Fiscal 2006 MFPD budget projects 5% drop in expenditures from 2005

By MIKE ANTHONY

A fiscal 2006 budget that projects a 5 percent decrease in expenditures from fiscal 2005 was adopted last week by the Mehlville Fire Protection District Board of Directors.

Board members voted unanimously Dec. 28 to approve the fiscal 2006 budget that projects total expenditures of $19,302,862 with anticipated revenue of $20,851,963 — a surplus of $1,549,101.

The board voted unanimously Dec. 9 to adopt an amended 2005 budget that projects total expenditures of $20,243,727 with anticipated revenue of $20,970,627 — a surplus of $726,900.

The original 2005 budget, adopted in De-cember 2004, projected total expenditures $22,670,010 with anticipated revenues $25,560,319 — a surplus of $2,890,309.

The original 2005 budget included revenue from Proposition S, a 33-cent tax-rate increase approved by voters in November 2004. The 36.5 percent tax-rate increase was designed to address the fire district’s needs for the next five years. But the board in August established a “blended” tax rate of 86.5 cents per $100 of assessed valuation, electing not to apply the 33-cent tax-rate increase. The board voted 2-1 to establish the tax rate with Chairman Aaron Hil-mer and Treasurer Bonnie Stegman in favor and Secretary Dan Ottoline Sr. opposed.

“When we look at the district as a whole from the total revenue standpoint, we have less than a 1 percent change or a difference of about $118,000 in our total revenues for the year. So relatively our revenues are bas-ically unchanged,” Comptroller Jeff Geis-ler told the board.

“The only thing that’s different from the previous year that I would like to point out is that whenever the tax rate was adopted, we decided to fund some capital improvements by waiving the tax levy in the alarm fund,” he said.

That decision will result in a $492,000 transfer from the general fund to the capital equipment reserve fund, Geisler said.

“… You’re going to see some funding of $492,000 going into that account with the pretense that we’ll use the same methodology for 2006 that we used in 2005 by waiving alarm fee tax-rate levy to fund capital and infrastructure needs for the district for 2006,” he said.

The board last year placed $902,000 in that same fund last year, Geisler said.

“… We actually deposited $902,000 into that account and for 2006 we’ll be putting another $492,000 in there for funding those needed items,” he said.

A total of $159,038 is being transferred to the sick leave reserve fund — $110,060 from the general fund and $48,978 from the ambulance fund.

Regarding those transfers, Geisler said, “The other amounts that you see here are dollar amounts that we had realized that we could recapture some tax revenues from the prior three years where the tax court has altered the commercial assessments and we did not realize our total tax revenue that we could (have) from commercial property.

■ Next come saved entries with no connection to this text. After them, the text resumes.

(* ===== verification/Pbuf.v ===== *)
(** [net/lwip/core/memp.c] and [net/lwip/core/pbuf.c]: the pools of fixed-size elements and the packet
    buffers made from them, on byte memory, with the options of [net/lwip/jos/lwipopts.h]
    ([MEMP_OVERFLOW_CHECK] and [MEMP_SANITY_CHECK] off).

    The pools and the heap of [LwipMem] are parts of one memory.  On this platform a failed
    [LWIP_ASSERT] or [LWIP_ERROR] panics, so that the error handler after it never runs; an access
    through a null pointer faults ([wild]).  [SYS_ARCH_PROTECT] is empty. *)

From stdpp Require Import gmap.
From S2P Require Import Prelude Mem CString LwipMem.

(** ** Pools *)

(** The address of [memp_memory] and the sizes of the structures kept in the pools other than those of packet buffers. *)
Class Pools := { sym_memp_memory : Z; memp_elem : Z -> Z }.

(** The enumeration made from [memp_std.h]: twelve pools of control blocks come first. *)
Definition MEMP_PBUF : Z := 12.
Definition MEMP_PBUF_POOL : Z := 13.
Definition MEMP_MAX : Z := 14.

Definition MEMP_NUM_PBUF : Z := 64.
Definition PBUF_POOL_SIZE : Z := 512.
Definition PBUF_POOL_BUFSIZE : Z := 2000.
Definition MEMP_SIZE : Z := 0.
Definition MEMP_ALIGN_SIZE (x : Z) : Z := LWIP_MEM_ALIGN_SIZE x.
Definition sizeof_pbuf : Z := 16.

Definition memp_num : list Z := [4; 8; 32; 16; MEMP_NUM_TCP_SEG; 5; 128; 32; 8; 8; 30; 6; MEMP_NUM_PBUF; PBUF_POOL_SIZE].
Definition memp_sizes `{Pools} (type : Z) : Z :=
  u16 (MEMP_ALIGN_SIZE
    (if type =? MEMP_PBUF then MEMP_ALIGN_SIZE sizeof_pbuf + MEMP_ALIGN_SIZE 0
     else if type =? MEMP_PBUF_POOL then MEMP_ALIGN_SIZE sizeof_pbuf + MEMP_ALIGN_SIZE PBUF_POOL_BUFSIZE
     else memp_elem type)).

(** The array [memp_memory]. *)
Fixpoint pools_size `{Pools} (nums : list Z) (type : Z) : Z :=
  match nums with
  | [] => 0
  | num :: nums => num * (MEMP_SIZE + memp_sizes type) + pools_size nums (type + 1)
  end.
Definition sizeof_memp_memory `{Pools} : Z := MEM_ALIGNMENT - 1 + pools_size memp_num 0.

Record net := mkNet {
  n_heap : heap;          (* the memory, with the variables of [mem.c] *)
  memp_tab : gmap Z Z;    (* [memp_tab]: the first free element of each pool *)
}.

Definition set_n_heap (h : heap) (s : net) : net := mkNet h s.(memp_tab).
Definition on_heap {A} (m : M heap A) : M net A := zoom n_heap set_n_heap m.
Definition nmem (s : net) : mem := s.(n_heap).(h_mem).
Definition set_nmem (m : mem) (s : net) : net := set_n_heap (set_h_mem m s.(n_heap)) s.
Definition tab (s : net) (type : Z) : Z := default 0 (s.(memp_tab) !! type).
Definition set_tab (type p : Z) (s : net) : net := mkNet s.(n_heap) (<[type := p]> s.(memp_tab)).

Definition ASSERT (b : bool) : M net unit := if b then ret tt else panic.

(** Accesses through a pointer. *)
Definition peek (ld : mem -> Z -> Z) (p off : Z) : M net Z := if p =? 0 then wild else gets (fun s => ld (nmem s) (p + off)).
Definition poke (st : mem -> Z -> Z -> mem) (p off v : Z) : M net unit :=
  if p =? 0 then wild else modify (fun s => set_nmem (st (nmem s) (p + off) v) s).

Fixpoint carve `{Pools} (n : nat) (type memp : Z) : M net Z :=
  match n with
  | O => ret memp
  | S n =>
      let* t := gets (fun s => tab s type) in
      poke st32 memp 0 t ;;;
      modify (set_tab type memp) ;;;
      carve n type (u32 (memp + MEMP_SIZE + memp_sizes type))
  end.

Fixpoint carve_pools `{Pools} (nums : list Z) (type memp : Z) : M net Z :=
  match nums with
  | [] => ret memp
  | num :: nums =>
      modify (set_tab type 0) ;;;
      let* memp := carve (Z.to_nat num) type memp in
      carve_pools nums (type + 1) memp
  end.

Definition memp_init `{Pools} : M net unit :=
  carve_pools memp_num 0 (LWIP_MEM_ALIGN sym_memp_memory) ;;; ret tt.

Definition memp_malloc (type : Z) : M net Z :=
  ASSERT (type <? MEMP_MAX) ;;;
  let* memp := gets (fun s => tab s type) in
  if negb (memp =? 0) then
    let* n := peek ld32 memp 0 in
    modify (set_tab type n) ;;;
    ASSERT (memp mod MEM_ALIGNMENT =? 0) ;;;
    ret (u32 (memp + MEMP_SIZE))
  else ret memp.

Definition memp_free (type p : Z) : M net unit :=
  if p =? 0 then ret tt
  else
    ASSERT (p mod MEM_ALIGNMENT =? 0) ;;;
    let memp := u32 (p - MEMP_SIZE) in
    let* t := gets (fun s => tab s type) in
    poke st32 memp 0 t ;;;
    modify (set_tab type memp).

(** ** Packet buffers *)

Definition PBUF_TRANSPORT : Z := 0.
Definition PBUF_IP : Z := 1.
Definition PBUF_LINK : Z := 2.
Definition PBUF_RAW : Z := 3.

Definition PBUF_RAM : Z := 0.
Definition PBUF_ROM : Z := 1.
Definition PBUF_REF : Z := 2.
Definition PBUF_POOL : Z := 3.

Definition PBUF_TRANSPORT_HLEN : Z := 20.
Definition PBUF_IP_HLEN : Z := 20.
Definition PBUF_LINK_HLEN : Z := 14.

Definition SIZEOF_STRUCT_PBUF : Z := LWIP_MEM_ALIGN_SIZE sizeof_pbuf.
Definition PBUF_POOL_BUFSIZE_ALIGNED : Z := LWIP_MEM_ALIGN_SIZE PBUF_POOL_BUFSIZE.

Definition ERR_OK : Z := 0.

(** [struct pbuf]: [next], [payload], [tot_len], [len], [type], [flags], [ref]. *)
Definition p_next (p : Z) : M net Z := peek ld32 p 0.
Definition p_payload (p : Z) : M net Z := peek ld32 p 4.
Definition p_tot_len (p : Z) : M net Z := peek ld16 p 8.
Definition p_len (p : Z) : M net Z := peek ld16 p 10.
Definition p_type (p : Z) : M net Z := peek ld8 p 12.
Definition p_ref (p : Z) : M net Z := peek ld16 p 14.
Definition set_p_next (p v : Z) : M net unit := poke st32 p 0 v.
Definition set_p_payload (p v : Z) : M net unit := poke st32 p 4 v.
Definition set_p_tot_len (p v : Z) : M net unit := poke st16 p 8 v.
Definition set_p_len (p v : Z) : M net unit := poke st16 p 10 v.
Definition set_p_type (p v : Z) : M net unit := poke st8 p 12 v.
Definition set_p_flags (p v : Z) : M net unit := poke st8 p 13 v.
Definition set_p_ref (p v : Z) : M net unit := poke st16 p 14 v.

“We recaptured those amounts and the board in, I guess it was in August, determined to take that recoupment revenue from the general fund and the ambulance fund and deposit it into the sick leave fund in which to get the funding shored up in the account,” he said.

Regarding expenditures, Geisler said, “… We had a decrease in total expenditures of 5 percent or about $941,000 from last year. This is predominately due to a de-crease in personnel costs even though in offsetting we’re spending about $237,000 more on capital items pertaining to infrastructure, capital needs that we determined that we need for 2006.”

Regarding capital expenditures, roughly $2,157,000 is budgeted for 2006 — about $237,000 more than in 2005.

While $2,157,000 is budgeted for capital expenditures, Stegman said she wants to re-view any capital expenditures before they are made.

“… We’ve allowed that amount of money in there, but that doesn’t mean that’s actually going to be utilized,” she said.

Geisler agreed.

Personnel costs have decreased, the comptroller said.

“… Analytically looking at the expenditure side, there’s a $769,000 decrease in personnel costs over last year,” Geisler said. “Of this amount, $183,000 is related to a decrease in health insurance costs and the remaining decrease is from reduced personnel as well as utilization of entry-level personnel vs. seasoned employees in the previous year.”

Geisler also told the board that he be-lieves a closer look is warranted at the rising cost of computer expenses.

“… Under the administration expense computer, you’ll see a decrease of $70,000 in that account and the reasoning for that is we decided to consolidate all computer expenses into one account, which is under computer capital, rather than having two separate accounts … We’ve had some discussion, I think the district has come to that point where we need to look at our computer expense and our systems and see what we need to do with that because it’s becoming kind of like a runaway train as some people would say on the computer expense side …,” he said.

“On a good note, workers’ compensation decreased for the first time since I’ve been here since 2002 by $47,000, which is a wonderful event that’s happened,” the comptroller said.